Saved entries
(** While the log is installed there is a buffer for every block read. *)
Lemma install_avail j s (dirty : gset Z) : lh_ok s → (j < Z.to_nat (lh_n s))%nat →
  (dirty = ∅ ∖ list_to_set (take j (logged s))) ∨
    (dirty = list_to_set (logged s) ∖ list_to_set (take j (logged s)) ∧ NoDup (logged s)) →
  Z.of_nat (size dirty) < NBUF ∧
  (lh_sector s !!! j ∈ dirty ∨ Z.of_nat (size dirty) + 1 < NBUF) ∧
  (∀ m, m ∈ dirty → 2 ≤ m < lg_start s).
Proof.
  intros Hok Hj [->|[-> Hnd]].
  { replace (∅ ∖ list_to_set (take j (logged s)) : gset Z) with (∅ : gset Z) by set_solver.
    rewrite size_empty. unfold NBUF, MAXOPBLOCKS. split_and!; [lia|lia|set_solver]. }
  pose proof (lo_size s Hok). pose proof (lo_n s Hok).
  pose proof (logged_lookup s j Hok Hj) as El. split_and!.
  - eapply Z.le_lt_trans; [apply Nat2Z.inj_le, subseteq_size, subseteq_difference_l; reflexivity|].
    rewrite size_list_to_set, length_logged by done. unfold NBUF, LOGSIZE in *. lia.
  - left. rewrite elem_of_difference, !elem_of_list_to_set. split.
    + by eapply list_elem_of_lookup_2.
    + intros (k & Hk & ?)%elem_of_take. pose proof (NoDup_lookup _ _ _ _ Hnd Hk El). lia.
  - intros m. rewrite elem_of_difference, elem_of_list_to_set. intros [? _]. by apply lo_home.
Qed.

(** Every home block named in the log receives its log block. *)
Lemma install_trans_wp s : lh_ok s → bio_held (lg_cache s) = ∅ →
  bio_dirty (lg_cache s) = ∅ ∨
    (bio_dirty (lg_cache s) = list_to_set (logged s) ∧ NoDup (logged s)) →
  wp install_trans s (λ _ s', ∃ c', s' = set_cache c' s ∧
    wrote (lg_cache s) c' (home_area s (Z.to_nat (lh_n s)))).
Proof.
  intros Hok Hh Hd. unfold install_trans. wps.
  eapply wp_mono; [apply (wp_kfor _ 0 _ (λ j t, ∃ c', t = set_cache c' s ∧
    wrote (lg_cache s) c' (home_area s (Z.to_nat j))))|].
  - exists (lg_cache s). split; [by destruct s|]. apply wrote_refl, Hok.
  - intros j t Hj (c1 & -> & W). wps. rewrite (lo_dev s Hok).
    pose proof (lo_disk s Hok). pose proof (lo_start s Hok). pose proof (lo_n s Hok).
    pose proof (lo_size s Hok).
    pose proof (logged_home s (Z.to_nat j) Hok ltac:(lia)).
    rewrite !u32_small by lia. destruct (W). rewrite home_area_fst in bs_dirty0 by (done || lia).
    destruct (install_avail (Z.to_nat j) s (bio_dirty c1)) as (? & ? & ?);
      [done|lia|by rewrite bs_dirty0; destruct Hd as [->|[-> ?]]; auto|].
    rewrite <- !wp_bind.
    wpa (copy_iter_wp (set_cache c1 s) (lg_start s + j + 1) (lh_sector s !!! Z.to_nat j) true);
      simpl; try congruence; try tauto; try lia.
    + intros Hm. cut (2 ≤ lg_start s + j + 1 < lg_start s); [lia|by auto].
    + intros _ s' (c2 & -> & W2). exists c2. split; [done|].
      replace (Z.to_nat (j + 1)) with (S (Z.to_nat j)) by lia. rewrite home_area_S.
      eapply wrote_trans; [done|].
      rewrite bs_cur0, cur_writes_notin in W2
        by (intros Hm%home_area_home; [lia|done|lia]).
      by replace (lg_start s + 1 + Z.of_nat (Z.to_nat j)) with (lg_start s + j + 1) by lia.
  - simpl. intros _ s' (c' & ? & HW). exists c'. split; [done|].
    by rewrite Z.add_0_l, Nat2Z.id in HW.
Qed.
(* ===== verification/LogProto.v ===== *)
(** * The admission protocol of the log

    [begin_op] reserves [MAXOPBLOCKS] log blocks for each operation and the
    last [end_op] commits.  The operations running are interleaved at the
    critical sections of log.c by the relation [op_step]; its reachable states
    are those of any schedule of file-system operations. *)

From stdpp Require Import base numbers option list gmap strings relations.
From S2P Require Import Prelude Bytes Block Bio BioProps Log LogProofs LogProps.
Import Log.
Local Open Scope Z_scope.

Section proto.
Context {C : Type} `{!BlockIO C}.
Implicit Types s : lstate C.







(** What [commit] may change of the log: the header and the cache. *)
Definition ctl s : Z * bool * nat * Z := (lg_outstanding s, lg_committing s, length (lh_sector s), lg_size s).
Definition same_lh s s' : Prop := ctl s' = ctl s ∧ lh_n s' = lh_n s.



#[local] Instance same_lh_refl : Reflexive same_lh.
Proof. by intros s. Qed.
#[local] Instance same_lh_trans : Transitive same_lh.
Proof. intros ??? [? ?] [? ?]. split; congruence. Qed.












End proto.

(** ** Three operations on the concrete disk *)

#[local] Existing Instances Bio.bio_ops.



(** [n] blocks from [lo] on are read, logged and released. *)
Definition log_blocks (lo : Z) (n : nat) : kM (lstate Bio.bcache) unit :=
  kfor n lo (λ i, b ← bread ROOTDEV i; _ ← log_write b; brelse b).

(** The reservation exceeds the capacity of the log that mkfs makes: with
    [nlog = LOGSIZE] one of the log's blocks is the header, and three admitted
    operations that write [MAXOPBLOCKS] distinct blocks each make [log_write]
    panic on the last block, while 29 blocks are accepted. *)
Theorem log_capacity_one_short :
  (_ ← initlog; _ ← begin_op; _ ← begin_op; _ ← begin_op;
   _ ← log_blocks 2 10; _ ← log_blocks 12 10; log_blocks 22 10) (boot_state disk64)
    = Panic "too big a transaction" ∧
  lh_n (final (_ ← initlog; _ ← begin_op; _ ← begin_op; _ ← begin_op;
    _ ← log_blocks 2 10; _ ← log_blocks 12 10; log_blocks 22 9) (boot_state disk64)) = 29.
Proof. split; vm_compute; reflexivity. Qed.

[Task description] Your answer must consist only of the lines from the one containing "Import Log." through the last line of the data above, both included, exactly as written.

[Response]
Import Log.
Local Open Scope Z_scope.

Section proto.
Context {C : Type} `{!BlockIO C}.
Implicit Types s : lstate C.







(** What [commit] may change of the log: the header and the cache. *)
Definition ctl s : Z * bool * nat * Z := (lg_outstanding s, lg_committing s, length (lh_sector s), lg_size s).
Definition same_lh s s' : Prop := ctl s' = ctl s ∧ lh_n s' = lh_n s.



#[local] Instance same_lh_refl : Reflexive same_lh.
Proof. by intros s. Qed.
#[local] Instance same_lh_trans : Transitive same_lh.
Proof. intros ??? [? ?] [? ?]. split; congruence. Qed.












End proto.

(** ** Three operations on the concrete disk *)

#[local] Existing Instances Bio.bio_ops.



(** [n] blocks from [lo] on are read, logged and released. *)
Definition log_blocks (lo : Z) (n : nat) : kM (lstate Bio.bcache) unit :=
  kfor n lo (λ i, b ← bread ROOTDEV i; _ ← log_write b; brelse b).

(** The reservation exceeds the capacity of the log that mkfs makes: with
    [nlog = LOGSIZE] one of the log's blocks is the header, and three admitted
    operations that write [MAXOPBLOCKS] distinct blocks each make [log_write]
    panic on the last block, while 29 blocks are accepted. *)
Theorem log_capacity_one_short :
  (_ ← initlog; _ ← begin_op; _ ← begin_op; _ ← begin_op;
   _ ← log_blocks 2 10; _ ← log_blocks 12 10; log_blocks 22 10) (boot_state disk64)
    = Panic "too big a transaction" ∧
  lh_n (final (_ ← initlog; _ ← begin_op; _ ← begin_op; _ ← begin_op;
    _ ← log_blocks 2 10; _ ← log_blocks 12 10; log_blocks 22 9) (boot_state disk64)) = 29.
Proof. split; vm_compute; reflexivity. Qed.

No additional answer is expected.